Drop in accuracy of Output between quantized Brevitas model and the streamlined Finn onnx model output.

Discussed in https://github.com/Xilinx/finn/discussions/1086

^{Originally posted by **Arbiter-glitch** May 22, 2024} Iam a Research student working on image processing. While using FINN, I was expecting the accuracy to be maintained between the trained brevitas model and the finn onnx model after streamlining. But even though I am getting the output there is a considerable drop in the image quality metrics. Is it an expected drop in accuracy or is it supposed to be the same.
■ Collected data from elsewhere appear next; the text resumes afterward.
(* The effect of a statement the server accepts; None when it fails while
   running (a scalar subquery that yields more than one row). *)
Definition run (q : Statement) (w : World) : option World :=
  let t := now w in
  match q with
  | InsertMessage sid r c =>
      Some {| trace := trace w; calls := calls w; sessions := sessions w;
              messages := messages w ++
                [{| m_session_id := sid; m_role := r; m_content := c |}] |}
  | UpdateCall st d ab sid =>
      Some {| trace := trace w;
              calls := where_ (fun r => String.eqb (c_call_sid r) sid)
                              (update_call st d ab t) (calls w);
              sessions := sessions w; messages := messages w |}
  | EndSessionsOfCall sid =>
      match call_ids sid (calls w) with
      | [] => Some w        (* call_id = NULL holds for no row *)
      | [id] =>
          Some {| trace := trace w; calls := calls w;
                  sessions := where_ (call_id_is id) (end_session t) (sessions w);
                  messages := messages w |}
      | _ => None
      end
  | EndSession id only_active =>
      Some {| trace := trace w; calls := calls w;
              sessions :=
                where_ (fun r => String.eqb (s_id r) id &&
                          (negb only_active || String.eqb (s_status r) "active"))
                       (end_session t) (sessions w);
              messages := messages w |}
  end.

End Sql.

(* --------------------------------------------------------------------- *)
(* The calls table as the migrations build it                            *)
(* --------------------------------------------------------------------- *)

Module Schema.

(* The columns of calls: CREATE TABLE calls of schema-v3.sql
   (src/apps/api/src/db/database.ts, lines 164-199) and ALTER TABLE calls
   of schema-v6-phone-enhancements.sql (src/unnamed/part_006, lines
   90-96).  No other migration names the table. *)
Definition calls_table : list string :=
  [ "id"; "org_id"; "assistant_id"; "phone_number_id";
    "call_sid"; "direction"; "from_number"; "to_number";
    "status"; "answered_by";
    "started_at"; "answered_at"; "ended_at"; "duration_seconds";
    "recording_url"; "recording_duration";
    "cost"; "cost_currency";
    "end_reason"; "metadata"; "created_at";
    "machine_detection_status"; "queue_sid"; "queue_time_seconds";
    "transferred_to"; "transfer_type" ].

Definition has_column (table : list string) (column : string) : bool :=
  existsb (String.eqb column) table.

(* The columns of calls that a statement names. *)
Definition calls_columns (q : Statement) : list string :=
  match q with
  | InsertMessage _ _ _ => []
  | UpdateCall status _ _ _ =>
      ["status"; "duration_seconds"; "answered_by"] ++
      (if String.eqb status "completed" then ["ended_at"] else []) ++
      (if String.eqb status "in-progress" then ["answered_at"] else []) ++
      ["updated_at"; "call_sid"]
  | EndSessionsOfCall _ => ["id"; "call_sid"]
  | EndSession _ _ => []
  end.

(* The server rejects a statement that names a column the table lacks. *)
Definition accepts (q : Statement) : bool :=
  forallb (has_column calls_table) (calls_columns q).

End Schema.

(* --------------------------------------------------------------------- *)
(* Computations: state passing with exceptions                           *)
(*                                                                       *)
(* A computation runs on an object state O (an orchestrator, a socket    *)
(* connection, the call registry) and the world; it returns a value or   *)
(* throws, and what it did to the state before throwing stays done.      *)
(* --------------------------------------------------------------------- *)

Inductive Outcome (A : Type) :=
| Returned (a : A)
| Thrown (e : string).
Arguments Returned {A} a.
Arguments Thrown {A} e.

Definition M (O A : Type) : Type := O * World -> Outcome A * (O * World).

Definition ret {O A} (a : A) : M O A := fun s => (Returned a, s).
(** C5, the counterexample: the template ["$s %s"] has no token [%N$s], and
    it is substituted as a numbered one: its [%s] stays, where sequential
    substitution puts the argument. *)
Lemma formatTranslation_dollar_template :
  exec_all numbered_at "$s %s" = [] /\
  (forall fc,
     formatTranslation example_translations fc (VStr "price")
       (VArr [VStr "a"])
     = (Ok [Text "$s %s"], [])) /\
  (forall fc,
     simpleSubstitution fc "$s %s" (VArr [VStr "a"])
     = (Ok [Text "$s "; Text "a"], [])).
Proof. repeat split. Qed.

(** * Further properties *)

(** ** The validator on any value *)

Lemma assertIsComponent_checks fuel component path :
  List.length path <= MAX_CHAT_DEPTH ->
  assertIsComponent (S fuel) component path
  = component_checks (assertIsComponent fuel) component path.
Proof. apply assertIsComponent_within. Qed.

(** Two runs of the checks, on two paths and with two callbacks, are related
    when the callbacks are. *)
Section Walk2.

Variable R : M unit -> M unit -> Prop.
Variables fc1 fc2 : value -> list string -> M unit.
Variables p1 p2 : list string.

Hypothesis R_ret : R (ret tt) (ret tt).
Hypothesis R_fail :
  forall message suffix,
    R (fail message (p1 ++ suffix)) (fail message (p2 ++ suffix)).
Hypothesis R_bind :
  forall m1 m2 (k1 k2 : unit -> M unit),
    R m1 m2 -> (forall a, R (k1 a) (k2 a)) -> R (bind m1 k1) (bind m2 k2).
Hypothesis R_call :
  forall x suffix,
    1 <= List.length suffix <= 3 ->
    R (fc1 x (p1 ++ suffix)) (fc2 x (p2 ++ suffix)).

Lemma R_fail_here message : R (fail message p1) (fail message p2).
Proof.
  pose proof (R_fail message []) as H. now rewrite !app_nil_r in H.
Qed.

Lemma R_when b message suffix :
  R (when b (fail message (p1 ++ suffix))) (when b (fail message (p2 ++ suffix))).
Proof. destruct b; [apply R_fail | apply R_ret]. Qed.

Lemma R_when_here b message :
  R (when b (fail message p1)) (when b (fail message p2)).
Proof. destruct b; [apply R_fail_here | apply R_ret]. Qed.

Lemma R_forEach_from (f1 f2 : value -> nat -> M unit) items :
  (forall x i, R (f1 x i) (f2 x i)) ->
  forall index, R (forEach_from index items f1) (forEach_from index items f2).
Proof.
  intros H. induction items as [| x items IH]; intros index; simpl.
  - apply R_ret.
  - apply R_bind; [apply H | intros _; apply IH].
Qed.
Lemma Knob_handleSpeedChange_playing (now r2 : Q) (s : State) (b : AudioBuffer) :
  isPlaying s = true -> audioBuffer s = Some b ->
  exists p s0 s1,
    Knob.getCurrentTime now s = Ok (p, s0) /\
    Knob.handleSpeedChange now r2 s = Ok s1 /\
    startTime s1 = now /\ pausedAt s1 = p /\ playbackRate s1 = r2 /\
    audioBuffer s1 = Some b /\ isPlaying s1 = isPlaying s0 /\
    p <= duration b /\
    (clockPosition now s <= duration b ->
     p = clockPosition now s /\ isPlaying s1 = true).
Proof.
  intros Hp Hb. unfold Knob.handleSpeedChange. rewrite Hp.
  destruct (Qlt_le_dec (duration b) (clockPosition now s)) as [Hlt|Hle].
  - rewrite (Knob_getCurrentTime_beyond now s b Hp Hb Hlt).
    destruct (Knob_stopAudio_spec s) as (H1 & H2 & H3 & H4 & H5 & H6).
    fields. rewrite H2. fields.
    do 3 eexists. split; [reflexivity|]. split; [reflexivity|]. fields.
    rewrite H5. repeat split; auto; lra.
  - rewrite (Knob_getCurrentTime_within now s b Hp Hb Hle). fields.
    do 3 eexists. split; [reflexivity|]. split; [reflexivity|].
    destruct (sourceNode s); fields; repeat split; auto.
Qed.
My files have been posted in earlier closed issues. [here](https://github.com/Xilinx/finn/issues/1055) and [here](https://github.com/Xilinx/finn/issues/1060) ### [Update:] I have found that the ouput tensor varies from the first step: qonnx to finn conversion onwards. I dont get the same image quality from onnx execution like how it is in the quantized brevitas software model. Is this normal? Iam having a 5dB drop in PSNR between software and Finn output.

Is it becuase of the quantizations I am using in brevitas are not compatible with FINN?: I took this model file from brevitas examples and modified it accordingly.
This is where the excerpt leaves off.